*Information*
--------------------
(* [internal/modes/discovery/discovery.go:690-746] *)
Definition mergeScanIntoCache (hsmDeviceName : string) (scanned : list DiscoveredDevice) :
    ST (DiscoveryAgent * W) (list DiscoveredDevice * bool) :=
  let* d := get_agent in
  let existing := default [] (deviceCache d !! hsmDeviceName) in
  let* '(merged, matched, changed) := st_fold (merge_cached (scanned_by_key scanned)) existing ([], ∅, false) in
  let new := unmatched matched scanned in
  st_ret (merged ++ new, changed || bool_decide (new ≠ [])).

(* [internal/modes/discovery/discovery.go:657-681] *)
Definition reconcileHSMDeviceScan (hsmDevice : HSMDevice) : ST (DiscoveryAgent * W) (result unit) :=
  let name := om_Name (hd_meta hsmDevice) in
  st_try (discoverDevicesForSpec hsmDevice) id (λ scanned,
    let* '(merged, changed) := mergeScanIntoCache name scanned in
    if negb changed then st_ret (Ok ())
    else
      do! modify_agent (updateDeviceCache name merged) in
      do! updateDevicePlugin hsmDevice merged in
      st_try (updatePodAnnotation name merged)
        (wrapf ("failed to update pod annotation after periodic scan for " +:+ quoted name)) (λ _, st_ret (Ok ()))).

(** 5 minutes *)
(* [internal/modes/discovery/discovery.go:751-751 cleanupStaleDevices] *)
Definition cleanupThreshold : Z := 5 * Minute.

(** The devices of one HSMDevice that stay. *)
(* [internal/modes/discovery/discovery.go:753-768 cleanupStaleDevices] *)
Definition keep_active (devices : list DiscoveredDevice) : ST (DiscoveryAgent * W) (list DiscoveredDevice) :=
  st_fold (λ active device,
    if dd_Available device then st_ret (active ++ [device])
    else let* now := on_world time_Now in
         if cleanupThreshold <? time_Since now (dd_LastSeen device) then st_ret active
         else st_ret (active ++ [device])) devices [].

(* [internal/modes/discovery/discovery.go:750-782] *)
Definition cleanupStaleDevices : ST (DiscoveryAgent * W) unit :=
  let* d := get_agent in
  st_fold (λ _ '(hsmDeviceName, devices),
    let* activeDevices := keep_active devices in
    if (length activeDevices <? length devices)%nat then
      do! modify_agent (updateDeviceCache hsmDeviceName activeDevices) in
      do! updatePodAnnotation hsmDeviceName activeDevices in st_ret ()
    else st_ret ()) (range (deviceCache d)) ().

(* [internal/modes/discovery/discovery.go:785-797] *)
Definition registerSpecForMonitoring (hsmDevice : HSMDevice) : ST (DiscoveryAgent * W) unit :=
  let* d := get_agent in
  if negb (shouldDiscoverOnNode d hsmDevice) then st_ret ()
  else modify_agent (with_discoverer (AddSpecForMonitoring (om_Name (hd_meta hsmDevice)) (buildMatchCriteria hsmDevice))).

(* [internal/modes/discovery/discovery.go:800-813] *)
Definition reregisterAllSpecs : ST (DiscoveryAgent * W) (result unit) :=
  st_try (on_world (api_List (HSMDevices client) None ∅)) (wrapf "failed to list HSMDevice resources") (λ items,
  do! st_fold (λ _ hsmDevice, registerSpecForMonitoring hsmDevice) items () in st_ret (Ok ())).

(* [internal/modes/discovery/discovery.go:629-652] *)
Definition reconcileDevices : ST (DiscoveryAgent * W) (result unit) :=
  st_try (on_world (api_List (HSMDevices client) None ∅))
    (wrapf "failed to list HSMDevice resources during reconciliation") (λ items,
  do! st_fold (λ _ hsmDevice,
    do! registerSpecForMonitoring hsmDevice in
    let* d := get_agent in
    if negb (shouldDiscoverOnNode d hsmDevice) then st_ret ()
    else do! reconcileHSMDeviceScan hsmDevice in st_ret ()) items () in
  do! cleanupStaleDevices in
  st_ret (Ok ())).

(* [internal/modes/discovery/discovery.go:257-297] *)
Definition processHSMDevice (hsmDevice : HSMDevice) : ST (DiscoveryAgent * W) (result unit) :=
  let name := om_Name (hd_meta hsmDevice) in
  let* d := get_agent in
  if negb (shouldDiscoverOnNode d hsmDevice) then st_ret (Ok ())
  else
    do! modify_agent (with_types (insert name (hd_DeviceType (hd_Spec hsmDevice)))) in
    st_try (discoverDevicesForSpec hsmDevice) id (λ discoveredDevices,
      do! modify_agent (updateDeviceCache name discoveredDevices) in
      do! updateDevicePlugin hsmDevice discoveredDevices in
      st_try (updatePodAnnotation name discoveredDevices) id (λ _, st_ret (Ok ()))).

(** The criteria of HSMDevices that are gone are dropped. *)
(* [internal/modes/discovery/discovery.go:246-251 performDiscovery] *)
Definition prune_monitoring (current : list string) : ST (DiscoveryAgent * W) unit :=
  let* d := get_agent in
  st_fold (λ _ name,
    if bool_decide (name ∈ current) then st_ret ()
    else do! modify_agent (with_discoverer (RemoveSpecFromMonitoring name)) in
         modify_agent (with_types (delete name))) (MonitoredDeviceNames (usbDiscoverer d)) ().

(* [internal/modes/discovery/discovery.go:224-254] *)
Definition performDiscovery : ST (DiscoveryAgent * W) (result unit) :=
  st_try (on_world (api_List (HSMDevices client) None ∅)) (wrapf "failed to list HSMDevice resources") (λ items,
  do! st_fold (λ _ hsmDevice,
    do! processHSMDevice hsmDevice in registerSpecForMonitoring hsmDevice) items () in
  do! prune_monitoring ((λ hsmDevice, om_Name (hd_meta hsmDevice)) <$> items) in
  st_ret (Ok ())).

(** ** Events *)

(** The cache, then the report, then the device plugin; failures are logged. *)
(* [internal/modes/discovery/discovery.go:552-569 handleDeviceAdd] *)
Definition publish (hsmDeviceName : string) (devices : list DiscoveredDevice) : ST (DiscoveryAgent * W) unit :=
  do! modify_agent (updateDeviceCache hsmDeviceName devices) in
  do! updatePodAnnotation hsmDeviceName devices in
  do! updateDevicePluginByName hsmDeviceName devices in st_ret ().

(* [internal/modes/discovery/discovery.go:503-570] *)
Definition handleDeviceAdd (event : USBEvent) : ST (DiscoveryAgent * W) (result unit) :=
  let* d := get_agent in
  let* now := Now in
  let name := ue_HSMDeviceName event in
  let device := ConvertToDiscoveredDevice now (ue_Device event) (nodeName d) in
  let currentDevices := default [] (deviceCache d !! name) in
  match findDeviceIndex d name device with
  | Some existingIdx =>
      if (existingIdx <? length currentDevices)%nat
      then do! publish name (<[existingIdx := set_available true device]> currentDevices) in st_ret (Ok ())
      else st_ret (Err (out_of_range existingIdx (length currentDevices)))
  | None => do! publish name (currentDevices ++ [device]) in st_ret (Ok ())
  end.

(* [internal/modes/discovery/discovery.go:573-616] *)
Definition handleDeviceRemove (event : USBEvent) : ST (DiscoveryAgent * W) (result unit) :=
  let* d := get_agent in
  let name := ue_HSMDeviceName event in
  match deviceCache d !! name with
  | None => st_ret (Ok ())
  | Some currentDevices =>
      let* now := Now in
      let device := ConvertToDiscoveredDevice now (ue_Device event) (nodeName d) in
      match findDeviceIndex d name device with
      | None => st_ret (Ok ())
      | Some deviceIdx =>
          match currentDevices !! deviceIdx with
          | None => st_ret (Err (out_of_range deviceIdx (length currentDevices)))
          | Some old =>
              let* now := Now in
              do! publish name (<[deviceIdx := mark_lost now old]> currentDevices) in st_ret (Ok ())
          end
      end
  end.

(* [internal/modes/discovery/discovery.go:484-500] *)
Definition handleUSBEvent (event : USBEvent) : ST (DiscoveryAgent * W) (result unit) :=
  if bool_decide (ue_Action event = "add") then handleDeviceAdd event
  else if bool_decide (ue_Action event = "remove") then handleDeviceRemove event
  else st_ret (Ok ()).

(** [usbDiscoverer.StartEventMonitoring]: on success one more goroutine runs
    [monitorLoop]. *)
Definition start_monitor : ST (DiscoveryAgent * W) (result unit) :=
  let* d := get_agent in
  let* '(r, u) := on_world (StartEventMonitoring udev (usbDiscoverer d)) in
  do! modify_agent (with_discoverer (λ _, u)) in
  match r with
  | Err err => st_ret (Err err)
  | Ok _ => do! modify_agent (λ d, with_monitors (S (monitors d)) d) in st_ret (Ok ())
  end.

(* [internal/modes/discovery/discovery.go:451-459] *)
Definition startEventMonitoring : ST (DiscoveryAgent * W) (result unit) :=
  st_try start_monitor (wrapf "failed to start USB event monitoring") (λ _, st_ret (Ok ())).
--------------------
*What you are asked to do*
Every line of the data above that includes "string" should be listed.

*Final answer*
Definition mergeScanIntoCache (hsmDeviceName : string) (scanned : list DiscoveredDevice) :
Definition prune_monitoring (current : list string) : ST (DiscoveryAgent * W) unit :=
Definition publish (hsmDeviceName : string) (devices : list DiscoveredDevice) : ST (DiscoveryAgent * W) unit :=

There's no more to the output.